Task statement:
From the first line of the entries below to the line with "Definition empty_ewma (config", give each line again exactly.

Start of Block

(* ===== verification/Telemetry.v ===== *)
(** Telemetry in the control plane: exponentially weighted averages (ewma.go)
    and the collector that turns probe results into link costs and counters
    (telemetry_collector*.go). *)

From Stdlib Require Import SpecFloat.
From S2P Require Import Prelude Float64 FloatBounds Netip Topology CostGraph Stamp Resource Probe.

(** ** Averages *)

Record EwmaConfig := { ewc_Alpha : f64; ewc_Epsilon : f64 }.

Record Ewma := {
  ew_config : EwmaConfig;
  ew_mean : f64;
  ew_variance : f64;
  ew_n : Z;
  ew_lastSeen : Time;
}.

Record EwmaSnapshot := {
  es_Mean : f64;
  es_Variance : f64;
  es_Stddev : f64;
  es_N : Z;
  es_LastSeen : Time;
}.

Definition defaultEwmaAlpha : f64 := f_ratio 2 10.
Definition defaultEwmaEpsilon : f64 := f_ratio 1 1000000000.

Definition empty_ewma (config : EwmaConfig) : Ewma :=
  {| ew_config := config; ew_mean := f_zero; ew_variance := f_zero; ew_n := 0; ew_lastSeen := zero_time |}.

Definition NewEwma (config : EwmaConfig) : Ewma :=
  let alpha := if f_leb (ewc_Alpha config) f_zero || f_ltb f_one (ewc_Alpha config) then defaultEwmaAlpha else ewc_Alpha config in
  let epsilon := if f_leb (ewc_Epsilon config) f_zero then defaultEwmaEpsilon else ewc_Epsilon config in
  empty_ewma {| ewc_Alpha := alpha; ewc_Epsilon := epsilon |}.

Definition Observe (e : Ewma) (ts : Time) (value : f64) : Ewma :=
  if ew_n e =? 0 then
    {| ew_config := ew_config e; ew_mean := value; ew_variance := f_zero; ew_n := 1; ew_lastSeen := ts |}
  else
    let alpha := ewc_Alpha (ew_config e) in
    let delta := (value - ew_mean e)%f64 in
    {| ew_config := ew_config e;
       ew_mean := (ew_mean e + alpha * delta)%f64;
       ew_variance := ((f_one - alpha) * (ew_variance e + alpha * delta * delta))%f64;
       ew_n := i64 (ew_n e + 1);
       ew_lastSeen := ts |}.

Definition Ewma_Snapshot (e : Ewma) : EwmaSnapshot :=
  {| es_Mean := ew_mean e; es_Variance := ew_variance e;
     es_Stddev := f_sqrt (ew_variance e + ewc_Epsilon (ew_config e))%f64; es_N := ew_n e; es_LastSeen := ew_lastSeen e |}.

Definition Mean (e : Ewma) : f64 := es_Mean (Ewma_Snapshot e).
Definition Variance (e : Ewma) : f64 := es_Variance (Ewma_Snapshot e).
Definition Stddev (e : Ewma) : f64 := es_Stddev (Ewma_Snapshot e).

(** ** The collector *)

(** The two averages of a link, [ewmas[COSTDIM_LATENCY]] and
    [ewmas[COSTDIM_LOSS]]. *)
Record LinkEwmas := { le_latency : Ewma; le_loss : Ewma }.

Record TelemetryCollector := {
  tc_SubjectPrefix : string;
  tc_ForNode : NodeID;
  tc_ewmas : gmap EdgeID LinkEwmas;
  tc_stampLastSeq : gmap EdgeID Z;
}.

Definition NewTelemetryCollector (forNode : NodeID) (subjectPrefix : string) : TelemetryCollector :=
  {| tc_SubjectPrefix := subjectPrefix; tc_ForNode := forNode; tc_ewmas := ∅; tc_stampLastSeq := ∅ |}.

Definition stampReorderTolerance : Z := 64.
Definition stampMaxLostPerSample : Z := 200.
Definition ewmaWarmupSamples : Z := 120.
Definition costJitterReferenceMs : f64 := f_of_Z 5.
Definition costLossReference : f64 := f_ratio 1 100.

Definition new_link_ewmas : LinkEwmas :=
  {| le_latency := empty_ewma {| ewc_Alpha := f_ratio 3 10; ewc_Epsilon := f_ratio 1 1000000 |};
     le_loss := empty_ewma {| ewc_Alpha := f_ratio 5 100; ewc_Epsilon := f_ratio 1 1000000 |} |}.

(** The sequence accounting: the newest sequence number seen on a link and its
    loss average, after a probe with number [seq]. *)
Definition loss_step (ts : Time) (st : option Z * Ewma) (seq : Z) : option Z * Ewma :=
  let '(last, loss) := st in
  match last with
  | None => (Some seq, Observe loss ts f_zero)
  | Some lastSeq =>
      if lastSeq <? seq then
        let lost := Z.min (u32 (seq - lastSeq - 1)) stampMaxLostPerSample in
        let loss := Nat.iter (Z.to_nat lost) (λ e, Observe e ts f_one) loss in
        (Some seq, Observe loss ts f_zero)
      else if stampReorderTolerance <? u32 (lastSeq - seq) then (Some seq, Observe loss ts f_zero)
      else (last, loss)
  end.

Inductive telemetry_error :=
  | BadPayload
  | BadSubject (s : string)
  | KeyMismatch
  | MissingFields
  | NegativeDuration
  | StoreFailed
  | UnknownProbeType (t : string).

Record InsertLinkSampleParams := { ls_Time : Time; ls_TelemetryKey : string; ls_Sequence : Z; ls_LatencyMs : f64 }.
Record InsertIfaceCountersParams := {
  ic_Time : Time;
  ic_NodeID : string;
  ic_Iface : string;
  ic_RxBytes : Z; ic_TxBytes : Z; ic_RxPackets : Z; ic_TxPackets : Z; ic_RxDropped : Z; ic_TxDropped : Z;
}.

Section collector.
(** [math.Log1p]. *)
Context `{RangeOrder} (Log1p : f64 → f64).

Definition NormalizeDelayJitterLoss (delayMs jitterVarianceMs2 loss delayReferenceMs jitterReferenceMs lossReference : f64) :
    f64 * f64 * f64 :=
  let lossRefLog := f_opp (Log1p (f_opp lossReference)) in
  let delayNormalized := (delayMs / delayReferenceMs)%f64 in
  let jitterNormalized := (jitterVarianceMs2 / (jitterReferenceMs * jitterReferenceMs))%f64 in
  let lossNormalized := (f_opp (Log1p (f_opp (f_min loss (f_ratio 999999 1000000)))) / lossRefLog)%f64 in
  (delayNormalized, jitterNormalized, lossNormalized).

(** The averages of a link after a sample, and the state they are kept in. *)
Definition observe_stamp (t : TelemetryCollector) (edgeID : EdgeID) (observationTime : Time) (durationMs : f64) (seq : Z) :
    TelemetryCollector * LinkEwmas :=
  let ewmas := default new_link_ewmas (tc_ewmas t !! edgeID) in
  let latency := Observe (le_latency ewmas) observationTime durationMs in
  let '(last, loss) := loss_step observationTime (tc_stampLastSeq t !! edgeID, le_loss ewmas) seq in
  let ewmas := {| le_latency := latency; le_loss := loss |} in
  ({| tc_SubjectPrefix := tc_SubjectPrefix t; tc_ForNode := tc_ForNode t; tc_ewmas := <[edgeID := ewmas]> (tc_ewmas t);
      tc_stampLastSeq := match last with Some s => <[edgeID := s]> (tc_stampLastSeq t) | None => tc_stampLastSeq t end |}, ewmas).

(** The costs of a link from its averages. *)
Definition update_link (cg : CostGraph) (edgeID : EdgeID) (ewmas : LinkEwmas) (now : Time) : CostGraph :=
  let latency := Ewma_Snapshot (le_latency ewmas) in
  let '(delayNormalized, jitterNormalized, lossNormalized) :=
    NormalizeDelayJitterLoss (es_Mean latency) (es_Variance latency) (Mean (le_loss ewmas)) (f_of_Z costDelayReferenceMs)
      costJitterReferenceMs costLossReference in
  let cg := if ewmaWarmupSamples <? es_N latency then MarkEdgeConverged cg edgeID else cg in
  let cg := UpdateCost cg edgeID COSTDIM_LATENCY delayNormalized in
  let cg := UpdateCost cg edgeID COSTDIM_JITTER jitterNormalized in
  let cg := UpdateCost cg edgeID COSTDIM_LOSS lossNormalized in
  MarkSeen cg edgeID now.

Definition duration_ms (d : Duration) : f64 := (f_of_Z (microseconds d) / f_of_Z 1000)%f64.

(** [handleSTAMP]: the collector, the cost graph, the row handed to the
    database and the error.  [db_ok]: whether the transaction commits. *)
Definition handleSTAMP (t : TelemetryCollector) (cg : CostGraph) (db_ok : bool) (observationTime now : Time)
    (data : RawData) (key : string) : TelemetryCollector * CostGraph * list InsertLinkSampleParams * option telemetry_error :=
  match rd_stamp data with
  | None => (t, cg, [], Some BadPayload)
  | Some p =>
      if sr_IsSender p then (t, cg, [], None)
      else match sr_SenderSequence p, sr_SenderTimestamp p, sr_ReceiveTimestamp p with
           | Some seq, Some sent, Some received =>
               let duration := time_sub received sent in
               if duration <? 0 then (t, cg, [], Some NegativeDuration)
               else
                 let durationMs := duration_ms duration in
                 let '(t, ewmas) := observe_stamp t key observationTime durationMs seq in
                 if negb db_ok then (t, cg, [], Some StoreFailed)
                 else (t, update_link cg key ewmas now,
                       [{| ls_Time := observationTime; ls_TelemetryKey := key; ls_Sequence := seq; ls_LatencyMs := durationMs |}],
                       None)
           | _, _, _ => (t, cg, [], Some MissingFields)
           end
  end.

Definition iface_row (sampledAt : Time) (node iface : string) (stats : gmap string Z) : InsertIfaceCountersParams :=
  {| ic_Time := sampledAt; ic_NodeID := node; ic_Iface := iface;
     ic_RxBytes := i64 (map_get 0 stats "rx_bytes"%string); ic_TxBytes := i64 (map_get 0 stats "tx_bytes"%string);
     ic_RxPackets := i64 (map_get 0 stats "rx_packets"%string); ic_TxPackets := i64 (map_get 0 stats "tx_packets"%string);
     ic_RxDropped := i64 (map_get 0 stats "rx_dropped"%string); ic_TxDropped := i64 (map_get 0 stats "tx_dropped"%string) |}.

(** One transaction with a row per interface: all of them or, when an insert
    or the commit fails, none. *)
Definition handleNetStat (db_ok : bool) (payload : ResultPacket) (publisherNode : string) :
    list InsertIfaceCountersParams * option telemetry_error :=
  match rd_netstat (rp_Data payload) with
  | None => ([], Some BadPayload)
  | Some p =>
      if db_ok then ((λ kv, iface_row (rp_SentAt payload) publisherNode kv.1 kv.2) <$> range_map (nr_Stats p), None)
      else ([], Some StoreFailed)
  end.

(** ** Messages *)

(** [strings.Split] at a single octet. *)
Fixpoint split_at (sep : ascii) (s : string) : list string :=
  match s with
  | EmptyString => [EmptyString]
  | String c s =>
      if Ascii.eqb c sep then EmptyString :: split_at sep s
      else match split_at sep s with
           | tok :: toks => String c tok :: toks
           | [] => [String c EmptyString]
           end
  end.

Definition dot : ascii := ascii_of_N 46.

(** Subject and prefix apart: the publisher and the telemetry key. *)
Definition parse_subject (prefix subject : string) : option (string * string) :=
  let subjectTokens := split_at dot subject in
  let prefixTokens := split_at dot prefix in
  if (length subjectTokens <? length prefixTokens + 2)%nat then None
  else Some (nth (length prefixTokens - 1) subjectTokens ""%string, join "." (skipn (length prefixTokens + 1) subjectTokens)).

Record collector_out := {
  co_link : list InsertLinkSampleParams;
  co_iface : list InsertIfaceCountersParams;
  co_err : option telemetry_error;
}.

Definition handleTelemetryConsume (t : TelemetryCollector) (cg : CostGraph) (db_ok : bool) (observationTime now : Time) (msg : Msg) :
    TelemetryCollector * CostGraph * collector_out :=
  let fail e := (t, cg, {| co_link := []; co_iface := []; co_err := Some e |}) in
  match msg_Data msg with
  | None => fail BadPayload
  | Some payload =>
      match parse_subject (tc_SubjectPrefix t) (msg_Subject msg) with
      | None => fail (BadSubject (msg_Subject msg))
      | Some (publisherNode, key) =>
          if negb (key =? rp_TelemetryKey payload)%string then fail KeyMismatch
          else if (rp_ProbeType payload =? ProbeTypeSTAMP)%string then
            let '(t, cg, rows, err) := handleSTAMP t cg db_ok observationTime now (rp_Data payload) key in
            (t, cg, {| co_link := rows; co_iface := []; co_err := err |})
          else if (rp_ProbeType payload =? ProbeTypeNetStat)%string then
            let '(rows, err) := handleNetStat db_ok payload publisherNode in
            (t, cg, {| co_link := []; co_iface := rows; co_err := err |})
          else fail (UnknownProbeType (rp_ProbeType payload))
      end
  end.

(** A message of the consumer: acknowledged, or refused to be delivered again. *)
Definition consume (s : TelemetryCollector * CostGraph) (m : bool * Time * Time * Msg) : TelemetryCollector * CostGraph :=
  let '(db_ok, observationTime, now, msg) := m in
  (handleTelemetryConsume s.1 s.2 db_ok observationTime now msg).1.
End collector.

End of Block

Task output:
(* ===== verification/Telemetry.v ===== *)
(** Telemetry in the control plane: exponentially weighted averages (ewma.go)
    and the collector that turns probe results into link costs and counters
    (telemetry_collector*.go). *)

From Stdlib Require Import SpecFloat.
From S2P Require Import Prelude Float64 FloatBounds Netip Topology CostGraph Stamp Resource Probe.

(** ** Averages *)

Record EwmaConfig := { ewc_Alpha : f64; ewc_Epsilon : f64 }.

Record Ewma := {
  ew_config : EwmaConfig;
  ew_mean : f64;
  ew_variance : f64;
  ew_n : Z;
  ew_lastSeen : Time;
}.

Record EwmaSnapshot := {
  es_Mean : f64;
  es_Variance : f64;
  es_Stddev : f64;
  es_N : Z;
  es_LastSeen : Time;
}.

Definition defaultEwmaAlpha : f64 := f_ratio 2 10.
Definition defaultEwmaEpsilon : f64 := f_ratio 1 1000000000.

Definition empty_ewma (config : EwmaConfig) : Ewma :=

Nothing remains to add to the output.